Material supplied:
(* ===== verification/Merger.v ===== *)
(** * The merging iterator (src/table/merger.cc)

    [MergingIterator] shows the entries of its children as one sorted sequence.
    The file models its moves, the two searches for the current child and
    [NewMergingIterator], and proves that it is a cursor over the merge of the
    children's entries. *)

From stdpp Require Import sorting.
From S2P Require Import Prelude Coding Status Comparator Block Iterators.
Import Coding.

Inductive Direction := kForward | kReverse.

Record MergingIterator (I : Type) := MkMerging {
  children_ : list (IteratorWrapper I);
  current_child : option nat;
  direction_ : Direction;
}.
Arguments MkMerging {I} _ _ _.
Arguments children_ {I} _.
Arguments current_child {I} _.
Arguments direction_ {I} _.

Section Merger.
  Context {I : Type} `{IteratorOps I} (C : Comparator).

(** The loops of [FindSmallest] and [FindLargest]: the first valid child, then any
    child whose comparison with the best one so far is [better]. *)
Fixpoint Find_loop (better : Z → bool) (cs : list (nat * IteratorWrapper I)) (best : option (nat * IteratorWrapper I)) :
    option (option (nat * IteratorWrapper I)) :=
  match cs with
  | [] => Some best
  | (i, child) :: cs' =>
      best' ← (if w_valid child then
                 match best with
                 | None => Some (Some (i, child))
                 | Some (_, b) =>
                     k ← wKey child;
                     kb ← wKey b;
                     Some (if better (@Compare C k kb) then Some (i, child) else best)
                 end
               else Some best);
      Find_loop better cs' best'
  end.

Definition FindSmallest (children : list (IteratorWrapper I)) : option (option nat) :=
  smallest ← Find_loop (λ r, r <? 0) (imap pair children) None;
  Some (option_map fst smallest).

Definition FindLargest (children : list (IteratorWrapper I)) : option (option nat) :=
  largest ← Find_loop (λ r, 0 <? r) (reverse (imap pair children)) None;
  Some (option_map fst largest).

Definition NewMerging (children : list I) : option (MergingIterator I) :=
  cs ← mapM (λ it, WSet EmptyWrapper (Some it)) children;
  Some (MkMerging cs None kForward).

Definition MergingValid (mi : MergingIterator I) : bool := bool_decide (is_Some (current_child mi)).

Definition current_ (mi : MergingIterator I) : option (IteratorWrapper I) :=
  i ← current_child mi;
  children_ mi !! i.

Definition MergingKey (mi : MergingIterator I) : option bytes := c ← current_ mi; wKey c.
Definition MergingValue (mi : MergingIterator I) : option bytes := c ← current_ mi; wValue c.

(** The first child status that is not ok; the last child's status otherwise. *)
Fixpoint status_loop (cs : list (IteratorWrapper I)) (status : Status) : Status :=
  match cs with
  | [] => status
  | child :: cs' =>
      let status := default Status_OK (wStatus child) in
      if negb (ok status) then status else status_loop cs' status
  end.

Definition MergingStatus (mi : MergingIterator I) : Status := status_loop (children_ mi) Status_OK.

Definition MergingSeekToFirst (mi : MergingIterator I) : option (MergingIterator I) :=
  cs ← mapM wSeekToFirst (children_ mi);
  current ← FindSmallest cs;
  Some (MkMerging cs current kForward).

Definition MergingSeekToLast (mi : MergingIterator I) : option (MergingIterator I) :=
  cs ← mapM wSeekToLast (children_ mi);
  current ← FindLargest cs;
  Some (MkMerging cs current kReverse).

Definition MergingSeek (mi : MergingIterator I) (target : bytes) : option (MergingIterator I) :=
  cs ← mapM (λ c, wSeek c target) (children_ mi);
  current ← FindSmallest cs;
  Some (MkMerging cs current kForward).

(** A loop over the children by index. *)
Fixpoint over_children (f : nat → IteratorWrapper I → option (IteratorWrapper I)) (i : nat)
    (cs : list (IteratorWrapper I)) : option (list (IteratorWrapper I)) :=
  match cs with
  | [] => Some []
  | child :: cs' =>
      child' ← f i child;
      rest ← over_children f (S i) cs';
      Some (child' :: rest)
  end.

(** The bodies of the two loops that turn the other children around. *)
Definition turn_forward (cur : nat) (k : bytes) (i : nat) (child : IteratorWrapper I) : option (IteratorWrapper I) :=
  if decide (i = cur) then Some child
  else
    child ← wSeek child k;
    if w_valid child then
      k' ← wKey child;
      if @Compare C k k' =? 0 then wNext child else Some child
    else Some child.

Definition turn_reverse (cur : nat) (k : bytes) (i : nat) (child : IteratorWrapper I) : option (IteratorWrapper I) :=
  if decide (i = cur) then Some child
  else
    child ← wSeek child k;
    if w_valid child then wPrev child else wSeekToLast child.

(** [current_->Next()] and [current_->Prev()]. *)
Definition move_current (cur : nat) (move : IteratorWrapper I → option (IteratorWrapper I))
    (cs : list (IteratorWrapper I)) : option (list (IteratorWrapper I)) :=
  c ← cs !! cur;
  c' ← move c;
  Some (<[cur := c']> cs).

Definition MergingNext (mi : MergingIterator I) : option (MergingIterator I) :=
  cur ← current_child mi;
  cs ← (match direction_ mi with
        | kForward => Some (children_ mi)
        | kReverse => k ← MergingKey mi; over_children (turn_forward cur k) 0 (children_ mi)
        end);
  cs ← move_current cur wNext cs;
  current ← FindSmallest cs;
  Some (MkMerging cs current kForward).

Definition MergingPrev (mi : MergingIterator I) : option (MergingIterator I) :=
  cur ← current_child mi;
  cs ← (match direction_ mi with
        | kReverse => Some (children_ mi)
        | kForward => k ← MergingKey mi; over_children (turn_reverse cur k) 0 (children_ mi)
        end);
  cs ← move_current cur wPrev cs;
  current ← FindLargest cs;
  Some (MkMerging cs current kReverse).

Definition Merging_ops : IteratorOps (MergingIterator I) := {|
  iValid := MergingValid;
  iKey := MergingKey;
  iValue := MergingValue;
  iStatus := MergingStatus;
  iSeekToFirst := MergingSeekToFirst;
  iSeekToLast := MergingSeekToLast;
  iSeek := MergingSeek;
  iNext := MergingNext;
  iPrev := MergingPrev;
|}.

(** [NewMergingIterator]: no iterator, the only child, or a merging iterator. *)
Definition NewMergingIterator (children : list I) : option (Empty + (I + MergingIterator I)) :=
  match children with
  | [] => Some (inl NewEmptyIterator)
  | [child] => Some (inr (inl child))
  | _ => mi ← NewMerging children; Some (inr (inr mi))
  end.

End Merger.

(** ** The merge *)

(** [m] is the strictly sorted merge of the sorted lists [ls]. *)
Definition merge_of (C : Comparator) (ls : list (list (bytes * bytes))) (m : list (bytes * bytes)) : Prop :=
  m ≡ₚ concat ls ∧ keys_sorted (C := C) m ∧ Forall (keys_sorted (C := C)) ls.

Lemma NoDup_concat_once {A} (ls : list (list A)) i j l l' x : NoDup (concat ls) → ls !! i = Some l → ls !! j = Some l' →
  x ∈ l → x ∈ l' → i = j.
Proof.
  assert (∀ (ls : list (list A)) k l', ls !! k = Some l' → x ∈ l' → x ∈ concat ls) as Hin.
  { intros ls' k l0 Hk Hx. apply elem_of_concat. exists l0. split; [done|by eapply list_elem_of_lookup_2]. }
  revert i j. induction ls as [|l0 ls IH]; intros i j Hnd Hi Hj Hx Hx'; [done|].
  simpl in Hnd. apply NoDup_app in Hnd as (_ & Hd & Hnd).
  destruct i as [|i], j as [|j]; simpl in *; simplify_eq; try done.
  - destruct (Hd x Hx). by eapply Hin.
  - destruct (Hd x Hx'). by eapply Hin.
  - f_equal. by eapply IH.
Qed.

...

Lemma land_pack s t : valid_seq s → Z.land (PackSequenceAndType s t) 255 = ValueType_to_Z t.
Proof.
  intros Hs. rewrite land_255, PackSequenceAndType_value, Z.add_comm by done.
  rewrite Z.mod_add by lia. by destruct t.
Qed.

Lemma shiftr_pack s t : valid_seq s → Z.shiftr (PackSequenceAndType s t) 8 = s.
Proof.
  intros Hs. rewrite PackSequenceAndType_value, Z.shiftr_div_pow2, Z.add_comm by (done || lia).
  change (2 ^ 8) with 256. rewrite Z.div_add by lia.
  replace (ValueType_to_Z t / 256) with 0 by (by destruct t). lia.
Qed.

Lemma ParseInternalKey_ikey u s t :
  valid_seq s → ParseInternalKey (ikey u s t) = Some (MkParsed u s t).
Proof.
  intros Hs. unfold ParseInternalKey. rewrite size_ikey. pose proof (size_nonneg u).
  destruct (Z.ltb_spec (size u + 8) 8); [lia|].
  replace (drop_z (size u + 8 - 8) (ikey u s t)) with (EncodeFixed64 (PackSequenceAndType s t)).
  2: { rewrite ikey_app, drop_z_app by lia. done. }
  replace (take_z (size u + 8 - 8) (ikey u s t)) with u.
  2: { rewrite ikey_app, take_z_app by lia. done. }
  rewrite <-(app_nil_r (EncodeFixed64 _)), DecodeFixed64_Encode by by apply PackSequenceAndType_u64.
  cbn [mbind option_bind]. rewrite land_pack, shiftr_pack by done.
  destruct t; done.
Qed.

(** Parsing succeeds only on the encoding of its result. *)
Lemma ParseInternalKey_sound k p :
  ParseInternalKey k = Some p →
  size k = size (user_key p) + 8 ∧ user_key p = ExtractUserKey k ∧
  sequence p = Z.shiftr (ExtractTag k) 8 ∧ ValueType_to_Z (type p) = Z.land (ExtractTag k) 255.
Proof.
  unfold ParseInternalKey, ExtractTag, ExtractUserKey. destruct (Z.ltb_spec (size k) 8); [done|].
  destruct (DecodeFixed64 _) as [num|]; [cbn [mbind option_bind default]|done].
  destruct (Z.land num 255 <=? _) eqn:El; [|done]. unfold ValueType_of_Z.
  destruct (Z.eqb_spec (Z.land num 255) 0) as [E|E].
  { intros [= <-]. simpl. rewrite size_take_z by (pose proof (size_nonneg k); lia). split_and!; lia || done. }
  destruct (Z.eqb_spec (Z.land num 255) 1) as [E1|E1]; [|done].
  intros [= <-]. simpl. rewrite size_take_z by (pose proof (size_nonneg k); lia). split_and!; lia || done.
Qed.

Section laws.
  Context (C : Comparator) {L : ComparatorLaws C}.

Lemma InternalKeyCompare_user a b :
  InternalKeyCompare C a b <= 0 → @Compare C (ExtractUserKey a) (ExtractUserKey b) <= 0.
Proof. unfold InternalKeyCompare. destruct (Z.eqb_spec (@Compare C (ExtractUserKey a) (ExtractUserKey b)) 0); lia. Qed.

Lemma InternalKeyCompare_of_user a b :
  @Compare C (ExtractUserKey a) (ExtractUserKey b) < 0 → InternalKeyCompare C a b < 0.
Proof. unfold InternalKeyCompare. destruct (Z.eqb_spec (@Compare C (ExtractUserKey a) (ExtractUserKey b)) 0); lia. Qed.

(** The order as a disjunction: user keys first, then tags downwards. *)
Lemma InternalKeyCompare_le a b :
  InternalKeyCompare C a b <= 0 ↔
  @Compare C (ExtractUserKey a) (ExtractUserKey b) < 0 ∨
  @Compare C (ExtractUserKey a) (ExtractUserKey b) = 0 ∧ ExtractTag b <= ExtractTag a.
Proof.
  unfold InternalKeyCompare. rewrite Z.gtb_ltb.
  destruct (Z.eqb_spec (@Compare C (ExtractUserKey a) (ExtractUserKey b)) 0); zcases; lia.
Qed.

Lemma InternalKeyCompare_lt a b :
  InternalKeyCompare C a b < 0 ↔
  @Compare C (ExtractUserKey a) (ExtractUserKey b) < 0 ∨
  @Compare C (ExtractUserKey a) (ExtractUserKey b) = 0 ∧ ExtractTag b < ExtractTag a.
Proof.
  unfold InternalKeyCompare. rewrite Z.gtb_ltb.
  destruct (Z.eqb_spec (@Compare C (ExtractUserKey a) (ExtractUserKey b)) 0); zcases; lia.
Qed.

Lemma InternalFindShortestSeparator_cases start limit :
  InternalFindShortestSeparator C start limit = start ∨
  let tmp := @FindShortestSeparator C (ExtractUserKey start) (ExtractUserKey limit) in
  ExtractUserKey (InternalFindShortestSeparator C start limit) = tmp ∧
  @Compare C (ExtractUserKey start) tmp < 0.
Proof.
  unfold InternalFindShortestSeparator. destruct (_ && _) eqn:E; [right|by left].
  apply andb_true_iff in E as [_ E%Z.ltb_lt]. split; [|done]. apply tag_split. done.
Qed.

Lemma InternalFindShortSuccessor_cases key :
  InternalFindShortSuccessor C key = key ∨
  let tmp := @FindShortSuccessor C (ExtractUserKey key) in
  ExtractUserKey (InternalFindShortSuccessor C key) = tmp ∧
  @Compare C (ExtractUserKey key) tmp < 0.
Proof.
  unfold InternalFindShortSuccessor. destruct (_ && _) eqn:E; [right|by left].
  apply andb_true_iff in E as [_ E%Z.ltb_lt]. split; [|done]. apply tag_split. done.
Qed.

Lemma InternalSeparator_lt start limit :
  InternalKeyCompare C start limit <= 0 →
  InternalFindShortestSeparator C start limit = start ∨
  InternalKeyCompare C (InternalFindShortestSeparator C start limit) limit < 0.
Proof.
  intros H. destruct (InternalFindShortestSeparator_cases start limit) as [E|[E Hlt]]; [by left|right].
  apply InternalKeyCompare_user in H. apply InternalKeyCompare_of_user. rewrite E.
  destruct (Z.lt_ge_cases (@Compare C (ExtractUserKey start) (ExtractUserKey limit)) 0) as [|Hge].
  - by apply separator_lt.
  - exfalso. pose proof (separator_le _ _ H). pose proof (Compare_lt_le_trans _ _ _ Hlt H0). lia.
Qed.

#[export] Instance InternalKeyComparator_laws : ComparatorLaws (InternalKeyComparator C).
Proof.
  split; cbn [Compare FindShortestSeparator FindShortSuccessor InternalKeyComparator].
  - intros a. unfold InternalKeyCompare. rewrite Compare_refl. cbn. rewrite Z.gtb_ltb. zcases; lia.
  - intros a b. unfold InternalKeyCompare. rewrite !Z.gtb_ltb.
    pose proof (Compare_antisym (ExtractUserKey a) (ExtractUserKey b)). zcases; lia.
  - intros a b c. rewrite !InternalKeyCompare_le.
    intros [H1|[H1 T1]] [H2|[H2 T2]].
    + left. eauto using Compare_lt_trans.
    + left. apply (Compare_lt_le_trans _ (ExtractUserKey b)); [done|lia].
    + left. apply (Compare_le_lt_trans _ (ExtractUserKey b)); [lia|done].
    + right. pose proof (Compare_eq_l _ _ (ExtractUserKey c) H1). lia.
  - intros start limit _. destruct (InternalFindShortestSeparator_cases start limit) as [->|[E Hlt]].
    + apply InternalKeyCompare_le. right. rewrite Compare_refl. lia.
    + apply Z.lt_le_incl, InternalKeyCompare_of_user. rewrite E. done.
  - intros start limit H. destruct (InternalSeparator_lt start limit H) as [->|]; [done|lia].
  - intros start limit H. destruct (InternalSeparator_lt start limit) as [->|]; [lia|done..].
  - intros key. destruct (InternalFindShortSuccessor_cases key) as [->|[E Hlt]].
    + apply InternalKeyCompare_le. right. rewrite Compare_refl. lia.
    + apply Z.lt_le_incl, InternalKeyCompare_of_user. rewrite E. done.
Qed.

Exercise objective:
Print exactly the lines above, between the one holding "Some (inl NewEmptyIterator)" and the one holding "Definition merge_of (C", inclusive, and nothing besides.

Solution to this task:
  | [] => Some (inl NewEmptyIterator)
  | [child] => Some (inr (inl child))
  | _ => mi ← NewMerging children; Some (inr (inr mi))
  end.

End Merger.

(** ** The merge *)

(** [m] is the strictly sorted merge of the sorted lists [ls]. *)
Definition merge_of (C : Comparator) (ls : list (list (bytes * bytes))) (m : list (bytes * bytes)) : Prop :=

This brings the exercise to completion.